• REQUIRED ACTION: When the string "send" is part of a line below, that line should be copied.

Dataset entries
++++

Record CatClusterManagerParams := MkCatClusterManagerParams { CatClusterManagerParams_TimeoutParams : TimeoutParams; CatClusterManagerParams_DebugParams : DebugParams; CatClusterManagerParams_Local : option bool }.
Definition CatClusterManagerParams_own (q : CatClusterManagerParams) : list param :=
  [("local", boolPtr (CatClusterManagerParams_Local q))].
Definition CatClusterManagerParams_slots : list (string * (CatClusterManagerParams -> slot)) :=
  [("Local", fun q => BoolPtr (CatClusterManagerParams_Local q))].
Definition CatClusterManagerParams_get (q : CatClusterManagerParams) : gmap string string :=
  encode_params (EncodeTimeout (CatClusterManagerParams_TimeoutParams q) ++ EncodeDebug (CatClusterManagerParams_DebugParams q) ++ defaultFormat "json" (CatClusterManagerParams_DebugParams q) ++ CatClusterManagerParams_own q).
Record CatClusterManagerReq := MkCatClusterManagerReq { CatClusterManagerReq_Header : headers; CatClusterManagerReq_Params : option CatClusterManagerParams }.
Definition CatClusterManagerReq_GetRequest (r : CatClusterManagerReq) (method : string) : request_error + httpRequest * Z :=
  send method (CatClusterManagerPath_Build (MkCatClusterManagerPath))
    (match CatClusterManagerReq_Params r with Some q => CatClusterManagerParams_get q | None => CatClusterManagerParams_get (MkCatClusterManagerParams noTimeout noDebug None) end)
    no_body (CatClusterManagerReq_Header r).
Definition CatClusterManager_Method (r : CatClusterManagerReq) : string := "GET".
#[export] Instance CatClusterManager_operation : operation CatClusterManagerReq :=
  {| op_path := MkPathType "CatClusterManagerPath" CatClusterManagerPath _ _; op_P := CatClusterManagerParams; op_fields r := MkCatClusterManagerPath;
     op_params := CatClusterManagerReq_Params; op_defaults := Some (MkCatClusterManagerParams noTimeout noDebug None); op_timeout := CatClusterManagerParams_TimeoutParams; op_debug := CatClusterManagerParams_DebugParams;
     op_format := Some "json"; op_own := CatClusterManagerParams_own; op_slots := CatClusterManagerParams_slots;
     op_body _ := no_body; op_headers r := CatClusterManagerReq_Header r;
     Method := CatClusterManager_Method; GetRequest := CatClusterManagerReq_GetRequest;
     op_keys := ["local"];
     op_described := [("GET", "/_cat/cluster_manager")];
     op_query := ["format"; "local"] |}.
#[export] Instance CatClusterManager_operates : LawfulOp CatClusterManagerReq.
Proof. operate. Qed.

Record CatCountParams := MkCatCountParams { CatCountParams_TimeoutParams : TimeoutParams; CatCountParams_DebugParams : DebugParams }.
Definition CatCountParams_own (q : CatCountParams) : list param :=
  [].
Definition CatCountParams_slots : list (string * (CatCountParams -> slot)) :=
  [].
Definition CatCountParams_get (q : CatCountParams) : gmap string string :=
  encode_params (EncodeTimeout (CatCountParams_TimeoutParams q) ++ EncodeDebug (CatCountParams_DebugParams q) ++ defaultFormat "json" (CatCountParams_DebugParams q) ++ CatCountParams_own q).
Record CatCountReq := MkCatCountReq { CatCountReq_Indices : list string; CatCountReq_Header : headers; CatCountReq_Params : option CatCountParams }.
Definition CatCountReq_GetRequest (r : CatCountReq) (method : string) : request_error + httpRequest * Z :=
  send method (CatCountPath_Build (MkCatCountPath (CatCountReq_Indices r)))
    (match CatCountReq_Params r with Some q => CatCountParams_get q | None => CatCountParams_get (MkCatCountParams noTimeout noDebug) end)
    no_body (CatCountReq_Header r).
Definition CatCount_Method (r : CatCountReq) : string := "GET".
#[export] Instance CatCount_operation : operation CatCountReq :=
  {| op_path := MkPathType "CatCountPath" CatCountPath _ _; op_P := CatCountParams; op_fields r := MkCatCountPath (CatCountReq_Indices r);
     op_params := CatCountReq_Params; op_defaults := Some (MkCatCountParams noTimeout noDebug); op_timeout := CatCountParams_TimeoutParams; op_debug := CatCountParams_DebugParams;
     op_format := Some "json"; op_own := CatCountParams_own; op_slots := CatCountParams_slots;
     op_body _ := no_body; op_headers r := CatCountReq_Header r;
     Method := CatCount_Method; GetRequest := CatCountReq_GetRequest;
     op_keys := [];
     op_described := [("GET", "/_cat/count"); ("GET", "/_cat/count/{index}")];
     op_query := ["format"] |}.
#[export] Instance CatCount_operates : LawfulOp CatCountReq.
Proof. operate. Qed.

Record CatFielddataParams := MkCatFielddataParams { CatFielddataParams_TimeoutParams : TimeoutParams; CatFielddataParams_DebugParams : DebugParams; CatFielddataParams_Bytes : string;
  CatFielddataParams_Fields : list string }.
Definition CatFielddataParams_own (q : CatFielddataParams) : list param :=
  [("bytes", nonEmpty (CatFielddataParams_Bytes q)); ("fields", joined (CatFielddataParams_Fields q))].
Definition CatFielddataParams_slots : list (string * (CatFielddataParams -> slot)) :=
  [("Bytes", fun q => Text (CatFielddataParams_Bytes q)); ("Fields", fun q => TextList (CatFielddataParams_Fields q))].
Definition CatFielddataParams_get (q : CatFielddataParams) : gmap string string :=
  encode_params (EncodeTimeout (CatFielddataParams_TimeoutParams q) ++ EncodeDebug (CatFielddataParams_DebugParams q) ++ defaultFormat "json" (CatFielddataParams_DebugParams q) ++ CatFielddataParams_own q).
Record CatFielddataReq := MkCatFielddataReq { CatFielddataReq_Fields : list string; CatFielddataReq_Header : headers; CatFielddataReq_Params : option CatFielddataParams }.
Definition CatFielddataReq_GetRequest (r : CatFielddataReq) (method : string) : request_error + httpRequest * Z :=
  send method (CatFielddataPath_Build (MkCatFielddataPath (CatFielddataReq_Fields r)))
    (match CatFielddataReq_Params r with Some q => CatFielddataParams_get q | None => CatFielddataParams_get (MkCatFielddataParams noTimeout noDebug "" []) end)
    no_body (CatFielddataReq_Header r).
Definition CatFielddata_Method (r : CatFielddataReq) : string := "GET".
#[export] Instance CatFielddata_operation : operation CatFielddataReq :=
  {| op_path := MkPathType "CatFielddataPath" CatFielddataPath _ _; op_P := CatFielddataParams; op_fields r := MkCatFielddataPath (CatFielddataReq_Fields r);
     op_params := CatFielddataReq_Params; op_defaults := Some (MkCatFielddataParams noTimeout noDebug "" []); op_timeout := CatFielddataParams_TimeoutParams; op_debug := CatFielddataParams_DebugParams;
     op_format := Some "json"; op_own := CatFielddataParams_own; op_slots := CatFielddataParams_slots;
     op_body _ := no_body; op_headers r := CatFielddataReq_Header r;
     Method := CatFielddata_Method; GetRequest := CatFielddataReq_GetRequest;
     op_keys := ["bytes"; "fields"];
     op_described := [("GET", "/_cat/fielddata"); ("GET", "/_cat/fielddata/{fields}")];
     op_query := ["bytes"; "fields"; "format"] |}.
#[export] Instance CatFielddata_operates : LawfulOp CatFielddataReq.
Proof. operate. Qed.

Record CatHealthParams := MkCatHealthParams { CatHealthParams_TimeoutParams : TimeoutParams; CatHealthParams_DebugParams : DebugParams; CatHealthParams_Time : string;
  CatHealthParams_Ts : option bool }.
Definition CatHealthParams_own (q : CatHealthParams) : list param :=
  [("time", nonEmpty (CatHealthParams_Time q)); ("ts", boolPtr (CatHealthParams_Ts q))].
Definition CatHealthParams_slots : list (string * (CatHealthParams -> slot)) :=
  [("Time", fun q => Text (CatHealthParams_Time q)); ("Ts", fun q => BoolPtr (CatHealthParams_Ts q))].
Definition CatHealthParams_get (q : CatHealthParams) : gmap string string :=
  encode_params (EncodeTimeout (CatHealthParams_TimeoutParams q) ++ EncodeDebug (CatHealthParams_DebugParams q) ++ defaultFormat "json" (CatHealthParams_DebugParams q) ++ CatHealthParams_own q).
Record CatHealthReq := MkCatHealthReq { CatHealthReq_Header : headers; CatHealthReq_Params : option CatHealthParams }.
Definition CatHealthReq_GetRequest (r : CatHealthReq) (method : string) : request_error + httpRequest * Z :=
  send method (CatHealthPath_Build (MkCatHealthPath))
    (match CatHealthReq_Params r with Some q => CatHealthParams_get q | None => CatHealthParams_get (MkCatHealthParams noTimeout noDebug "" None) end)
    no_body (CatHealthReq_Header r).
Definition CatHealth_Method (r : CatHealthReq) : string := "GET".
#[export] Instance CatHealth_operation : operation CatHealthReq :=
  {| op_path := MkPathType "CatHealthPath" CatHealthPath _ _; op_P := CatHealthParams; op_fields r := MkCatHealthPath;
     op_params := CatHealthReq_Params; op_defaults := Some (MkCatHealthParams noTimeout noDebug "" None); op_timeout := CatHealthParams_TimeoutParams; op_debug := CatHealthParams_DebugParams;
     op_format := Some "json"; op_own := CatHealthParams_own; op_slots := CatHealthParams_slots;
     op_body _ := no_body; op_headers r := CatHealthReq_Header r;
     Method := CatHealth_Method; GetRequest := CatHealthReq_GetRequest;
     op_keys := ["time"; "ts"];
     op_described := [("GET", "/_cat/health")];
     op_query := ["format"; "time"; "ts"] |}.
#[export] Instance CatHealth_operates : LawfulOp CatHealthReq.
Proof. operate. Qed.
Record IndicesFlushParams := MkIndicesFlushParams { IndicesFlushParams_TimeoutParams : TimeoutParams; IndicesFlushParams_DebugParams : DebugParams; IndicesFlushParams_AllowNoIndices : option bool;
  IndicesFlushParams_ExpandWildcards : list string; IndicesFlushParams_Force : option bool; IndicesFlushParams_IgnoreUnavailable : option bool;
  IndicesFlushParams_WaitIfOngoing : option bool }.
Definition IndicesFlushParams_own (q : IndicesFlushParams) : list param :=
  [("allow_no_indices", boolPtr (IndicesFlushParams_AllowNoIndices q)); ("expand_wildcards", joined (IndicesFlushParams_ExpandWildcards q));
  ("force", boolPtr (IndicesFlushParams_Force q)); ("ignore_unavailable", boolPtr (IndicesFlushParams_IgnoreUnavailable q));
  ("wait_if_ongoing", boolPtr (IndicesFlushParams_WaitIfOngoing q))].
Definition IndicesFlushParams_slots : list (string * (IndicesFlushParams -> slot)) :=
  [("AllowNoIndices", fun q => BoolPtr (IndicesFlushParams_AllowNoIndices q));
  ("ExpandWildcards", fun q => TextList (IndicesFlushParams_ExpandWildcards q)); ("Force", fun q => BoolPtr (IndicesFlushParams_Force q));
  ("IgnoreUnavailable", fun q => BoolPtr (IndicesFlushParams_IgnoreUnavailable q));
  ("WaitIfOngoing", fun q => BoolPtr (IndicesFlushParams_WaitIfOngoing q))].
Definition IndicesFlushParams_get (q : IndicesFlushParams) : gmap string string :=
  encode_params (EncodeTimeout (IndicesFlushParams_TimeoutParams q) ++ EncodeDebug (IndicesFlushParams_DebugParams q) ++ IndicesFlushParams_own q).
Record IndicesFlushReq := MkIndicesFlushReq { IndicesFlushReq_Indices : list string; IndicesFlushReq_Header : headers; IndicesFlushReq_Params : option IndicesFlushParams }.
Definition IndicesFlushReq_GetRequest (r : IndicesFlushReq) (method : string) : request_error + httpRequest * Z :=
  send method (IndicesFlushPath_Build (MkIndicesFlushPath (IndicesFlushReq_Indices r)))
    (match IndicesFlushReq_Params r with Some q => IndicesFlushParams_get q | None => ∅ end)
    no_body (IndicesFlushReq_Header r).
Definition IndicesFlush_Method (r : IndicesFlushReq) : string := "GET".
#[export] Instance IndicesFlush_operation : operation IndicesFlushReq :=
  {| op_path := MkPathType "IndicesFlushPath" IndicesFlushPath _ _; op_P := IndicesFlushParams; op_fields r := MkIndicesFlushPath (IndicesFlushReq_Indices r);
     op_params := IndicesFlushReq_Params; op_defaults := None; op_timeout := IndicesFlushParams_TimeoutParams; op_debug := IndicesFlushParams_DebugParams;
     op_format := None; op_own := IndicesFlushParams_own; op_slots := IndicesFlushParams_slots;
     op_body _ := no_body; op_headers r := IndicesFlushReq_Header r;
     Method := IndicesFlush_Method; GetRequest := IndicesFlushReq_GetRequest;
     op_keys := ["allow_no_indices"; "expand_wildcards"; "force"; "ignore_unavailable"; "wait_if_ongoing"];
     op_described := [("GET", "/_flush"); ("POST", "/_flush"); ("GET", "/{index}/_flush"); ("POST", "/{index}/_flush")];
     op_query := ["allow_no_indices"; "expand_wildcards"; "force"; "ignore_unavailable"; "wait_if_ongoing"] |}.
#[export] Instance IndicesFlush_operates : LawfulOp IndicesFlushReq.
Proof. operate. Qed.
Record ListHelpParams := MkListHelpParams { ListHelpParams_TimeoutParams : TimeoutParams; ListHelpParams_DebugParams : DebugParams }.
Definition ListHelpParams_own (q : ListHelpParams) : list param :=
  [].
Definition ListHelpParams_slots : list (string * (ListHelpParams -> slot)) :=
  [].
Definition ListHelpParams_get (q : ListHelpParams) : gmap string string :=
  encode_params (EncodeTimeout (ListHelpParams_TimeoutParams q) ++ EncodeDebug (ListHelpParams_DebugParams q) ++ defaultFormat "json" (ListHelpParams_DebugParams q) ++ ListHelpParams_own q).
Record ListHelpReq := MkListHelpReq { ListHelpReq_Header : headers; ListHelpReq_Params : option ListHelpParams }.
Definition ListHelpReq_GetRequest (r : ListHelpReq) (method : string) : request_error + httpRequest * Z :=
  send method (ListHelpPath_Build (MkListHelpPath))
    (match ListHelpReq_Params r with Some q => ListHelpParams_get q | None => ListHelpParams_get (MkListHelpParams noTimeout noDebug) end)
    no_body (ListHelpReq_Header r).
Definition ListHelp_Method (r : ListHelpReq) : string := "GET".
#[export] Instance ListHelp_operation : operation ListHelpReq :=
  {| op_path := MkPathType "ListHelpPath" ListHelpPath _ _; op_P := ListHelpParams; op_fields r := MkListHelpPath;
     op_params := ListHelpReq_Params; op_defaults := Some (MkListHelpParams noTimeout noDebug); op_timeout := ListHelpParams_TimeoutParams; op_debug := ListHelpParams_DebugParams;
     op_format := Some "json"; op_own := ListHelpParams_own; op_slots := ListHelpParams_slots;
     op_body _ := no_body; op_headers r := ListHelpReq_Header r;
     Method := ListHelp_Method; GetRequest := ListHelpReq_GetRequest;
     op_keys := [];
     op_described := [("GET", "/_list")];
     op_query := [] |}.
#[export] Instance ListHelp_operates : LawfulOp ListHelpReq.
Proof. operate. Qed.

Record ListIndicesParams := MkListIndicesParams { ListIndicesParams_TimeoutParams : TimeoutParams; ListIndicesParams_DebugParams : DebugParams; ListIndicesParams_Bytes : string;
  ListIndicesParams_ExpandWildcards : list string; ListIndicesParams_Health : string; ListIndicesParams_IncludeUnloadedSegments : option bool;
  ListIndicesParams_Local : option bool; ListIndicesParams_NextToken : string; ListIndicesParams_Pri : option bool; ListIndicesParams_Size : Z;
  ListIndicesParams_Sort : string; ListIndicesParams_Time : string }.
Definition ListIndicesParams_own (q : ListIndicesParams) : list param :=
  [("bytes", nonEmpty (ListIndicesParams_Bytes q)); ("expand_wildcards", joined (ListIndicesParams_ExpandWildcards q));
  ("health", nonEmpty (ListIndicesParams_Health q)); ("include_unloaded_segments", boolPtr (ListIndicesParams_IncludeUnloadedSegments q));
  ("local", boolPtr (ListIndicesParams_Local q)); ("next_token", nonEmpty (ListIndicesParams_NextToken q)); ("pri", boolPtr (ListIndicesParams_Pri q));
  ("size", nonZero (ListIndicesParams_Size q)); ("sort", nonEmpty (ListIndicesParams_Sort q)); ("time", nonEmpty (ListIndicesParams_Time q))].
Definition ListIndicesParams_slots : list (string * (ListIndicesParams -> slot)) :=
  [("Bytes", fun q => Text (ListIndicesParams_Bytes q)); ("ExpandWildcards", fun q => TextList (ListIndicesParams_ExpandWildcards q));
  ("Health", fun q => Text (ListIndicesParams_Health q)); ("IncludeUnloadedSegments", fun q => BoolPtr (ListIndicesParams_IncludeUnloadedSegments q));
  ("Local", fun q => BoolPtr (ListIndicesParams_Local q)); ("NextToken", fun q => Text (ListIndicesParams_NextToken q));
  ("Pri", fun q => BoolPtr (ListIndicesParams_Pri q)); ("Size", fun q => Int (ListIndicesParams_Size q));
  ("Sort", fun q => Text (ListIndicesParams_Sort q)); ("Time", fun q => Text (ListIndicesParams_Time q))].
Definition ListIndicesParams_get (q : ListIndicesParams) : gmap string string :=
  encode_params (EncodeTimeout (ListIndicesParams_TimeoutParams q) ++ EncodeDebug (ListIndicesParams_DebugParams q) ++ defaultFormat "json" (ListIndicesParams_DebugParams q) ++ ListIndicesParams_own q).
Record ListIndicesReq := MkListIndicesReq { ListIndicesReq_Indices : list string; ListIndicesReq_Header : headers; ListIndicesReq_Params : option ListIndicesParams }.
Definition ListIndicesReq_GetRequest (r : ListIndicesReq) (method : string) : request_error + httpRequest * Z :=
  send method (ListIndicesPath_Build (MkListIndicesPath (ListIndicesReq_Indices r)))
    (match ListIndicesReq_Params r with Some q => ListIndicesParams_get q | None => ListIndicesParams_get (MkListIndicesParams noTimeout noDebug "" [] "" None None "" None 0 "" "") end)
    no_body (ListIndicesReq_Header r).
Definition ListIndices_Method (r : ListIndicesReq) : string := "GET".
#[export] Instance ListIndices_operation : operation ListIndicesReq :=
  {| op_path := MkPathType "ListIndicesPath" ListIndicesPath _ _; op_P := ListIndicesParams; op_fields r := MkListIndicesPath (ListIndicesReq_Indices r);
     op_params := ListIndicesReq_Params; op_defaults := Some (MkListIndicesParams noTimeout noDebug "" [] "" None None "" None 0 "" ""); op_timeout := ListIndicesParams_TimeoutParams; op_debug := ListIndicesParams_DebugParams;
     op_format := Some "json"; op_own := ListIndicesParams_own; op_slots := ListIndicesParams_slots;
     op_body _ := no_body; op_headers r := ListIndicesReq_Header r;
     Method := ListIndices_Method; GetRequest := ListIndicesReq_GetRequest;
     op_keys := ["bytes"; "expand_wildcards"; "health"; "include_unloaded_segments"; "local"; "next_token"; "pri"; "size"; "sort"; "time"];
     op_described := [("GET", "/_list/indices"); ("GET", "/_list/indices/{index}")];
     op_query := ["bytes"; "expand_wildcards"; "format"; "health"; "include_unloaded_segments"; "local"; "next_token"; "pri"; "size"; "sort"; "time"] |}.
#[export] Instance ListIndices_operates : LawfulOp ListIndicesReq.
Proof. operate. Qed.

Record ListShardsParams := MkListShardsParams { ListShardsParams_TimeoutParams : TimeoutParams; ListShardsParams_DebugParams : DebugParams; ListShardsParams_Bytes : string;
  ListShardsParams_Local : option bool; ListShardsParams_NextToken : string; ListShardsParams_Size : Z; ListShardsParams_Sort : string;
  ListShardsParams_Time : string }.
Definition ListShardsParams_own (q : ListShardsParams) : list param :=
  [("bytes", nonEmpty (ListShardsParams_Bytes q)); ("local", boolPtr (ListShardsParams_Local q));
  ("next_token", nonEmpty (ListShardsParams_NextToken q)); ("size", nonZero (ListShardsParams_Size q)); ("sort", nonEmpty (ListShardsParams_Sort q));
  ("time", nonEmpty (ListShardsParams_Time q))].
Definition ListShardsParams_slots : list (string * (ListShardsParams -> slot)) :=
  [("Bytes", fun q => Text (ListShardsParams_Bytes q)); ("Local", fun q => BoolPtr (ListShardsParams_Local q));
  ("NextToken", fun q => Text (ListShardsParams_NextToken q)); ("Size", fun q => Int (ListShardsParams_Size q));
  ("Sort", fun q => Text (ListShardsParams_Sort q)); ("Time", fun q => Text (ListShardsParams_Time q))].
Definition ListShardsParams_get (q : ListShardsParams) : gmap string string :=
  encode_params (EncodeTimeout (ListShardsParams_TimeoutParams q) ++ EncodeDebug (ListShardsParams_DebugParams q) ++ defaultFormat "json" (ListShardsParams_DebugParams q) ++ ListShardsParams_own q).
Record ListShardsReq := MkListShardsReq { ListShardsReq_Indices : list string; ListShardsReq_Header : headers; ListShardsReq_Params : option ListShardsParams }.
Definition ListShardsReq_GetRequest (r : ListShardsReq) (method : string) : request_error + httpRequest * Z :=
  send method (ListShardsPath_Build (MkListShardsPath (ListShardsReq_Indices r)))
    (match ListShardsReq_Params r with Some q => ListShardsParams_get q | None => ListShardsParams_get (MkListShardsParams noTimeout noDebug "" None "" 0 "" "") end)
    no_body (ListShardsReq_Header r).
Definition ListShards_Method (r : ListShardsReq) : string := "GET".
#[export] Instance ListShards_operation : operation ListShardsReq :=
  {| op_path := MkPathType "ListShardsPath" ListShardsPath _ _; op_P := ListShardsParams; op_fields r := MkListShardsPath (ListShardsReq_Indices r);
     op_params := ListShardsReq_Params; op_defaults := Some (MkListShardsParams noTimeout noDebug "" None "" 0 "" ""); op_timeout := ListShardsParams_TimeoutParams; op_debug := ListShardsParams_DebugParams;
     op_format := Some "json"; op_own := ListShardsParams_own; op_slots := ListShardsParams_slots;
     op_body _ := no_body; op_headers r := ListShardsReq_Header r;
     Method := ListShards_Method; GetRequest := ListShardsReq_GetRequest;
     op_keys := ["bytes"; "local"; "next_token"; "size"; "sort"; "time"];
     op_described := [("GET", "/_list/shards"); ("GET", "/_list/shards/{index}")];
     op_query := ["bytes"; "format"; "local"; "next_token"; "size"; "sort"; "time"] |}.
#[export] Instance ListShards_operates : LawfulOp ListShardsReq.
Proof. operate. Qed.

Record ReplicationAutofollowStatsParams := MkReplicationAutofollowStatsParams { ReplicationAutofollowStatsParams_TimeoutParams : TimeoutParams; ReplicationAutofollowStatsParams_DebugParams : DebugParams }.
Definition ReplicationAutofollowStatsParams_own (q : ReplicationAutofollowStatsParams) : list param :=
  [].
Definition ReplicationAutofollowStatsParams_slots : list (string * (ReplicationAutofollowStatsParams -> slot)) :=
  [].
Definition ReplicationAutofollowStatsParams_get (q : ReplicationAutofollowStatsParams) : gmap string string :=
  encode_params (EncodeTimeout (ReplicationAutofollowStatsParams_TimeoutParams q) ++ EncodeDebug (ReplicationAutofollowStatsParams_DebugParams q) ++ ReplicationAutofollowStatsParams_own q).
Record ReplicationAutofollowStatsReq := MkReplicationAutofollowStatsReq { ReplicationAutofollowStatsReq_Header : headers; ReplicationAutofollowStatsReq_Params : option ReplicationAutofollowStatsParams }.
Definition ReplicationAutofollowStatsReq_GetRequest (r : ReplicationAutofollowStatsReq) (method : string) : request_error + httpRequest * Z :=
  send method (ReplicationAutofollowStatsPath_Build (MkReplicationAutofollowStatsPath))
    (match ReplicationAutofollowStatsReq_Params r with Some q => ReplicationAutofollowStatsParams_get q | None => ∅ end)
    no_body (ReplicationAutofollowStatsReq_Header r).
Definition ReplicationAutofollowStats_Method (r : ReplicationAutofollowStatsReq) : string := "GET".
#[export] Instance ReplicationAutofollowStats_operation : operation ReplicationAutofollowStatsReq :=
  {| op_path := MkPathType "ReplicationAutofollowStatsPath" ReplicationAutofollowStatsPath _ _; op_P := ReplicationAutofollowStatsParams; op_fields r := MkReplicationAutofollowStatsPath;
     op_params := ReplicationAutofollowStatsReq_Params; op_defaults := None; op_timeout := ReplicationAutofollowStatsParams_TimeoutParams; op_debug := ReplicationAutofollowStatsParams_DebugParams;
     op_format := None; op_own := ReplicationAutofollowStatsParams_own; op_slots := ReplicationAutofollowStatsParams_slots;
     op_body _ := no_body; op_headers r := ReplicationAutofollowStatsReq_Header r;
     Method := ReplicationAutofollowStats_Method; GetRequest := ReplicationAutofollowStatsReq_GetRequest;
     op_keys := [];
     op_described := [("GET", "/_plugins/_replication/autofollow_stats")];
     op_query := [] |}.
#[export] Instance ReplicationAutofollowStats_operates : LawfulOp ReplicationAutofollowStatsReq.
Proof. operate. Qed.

++++

• ANSWER TO THIS PROBLEM:
  send method (CatClusterManagerPath_Build (MkCatClusterManagerPath))
  send method (CatCountPath_Build (MkCatCountPath (CatCountReq_Indices r)))
  send method (CatFielddataPath_Build (MkCatFielddataPath (CatFielddataReq_Fields r)))
  send method (CatHealthPath_Build (MkCatHealthPath))
  send method (IndicesFlushPath_Build (MkIndicesFlushPath (IndicesFlushReq_Indices r)))
  send method (ListHelpPath_Build (MkListHelpPath))
  send method (ListIndicesPath_Build (MkListIndicesPath (ListIndicesReq_Indices r)))
  send method (ListShardsPath_Build (MkListShardsPath (ListShardsReq_Indices r)))
  send method (ReplicationAutofollowStatsPath_Build (MkReplicationAutofollowStatsPath))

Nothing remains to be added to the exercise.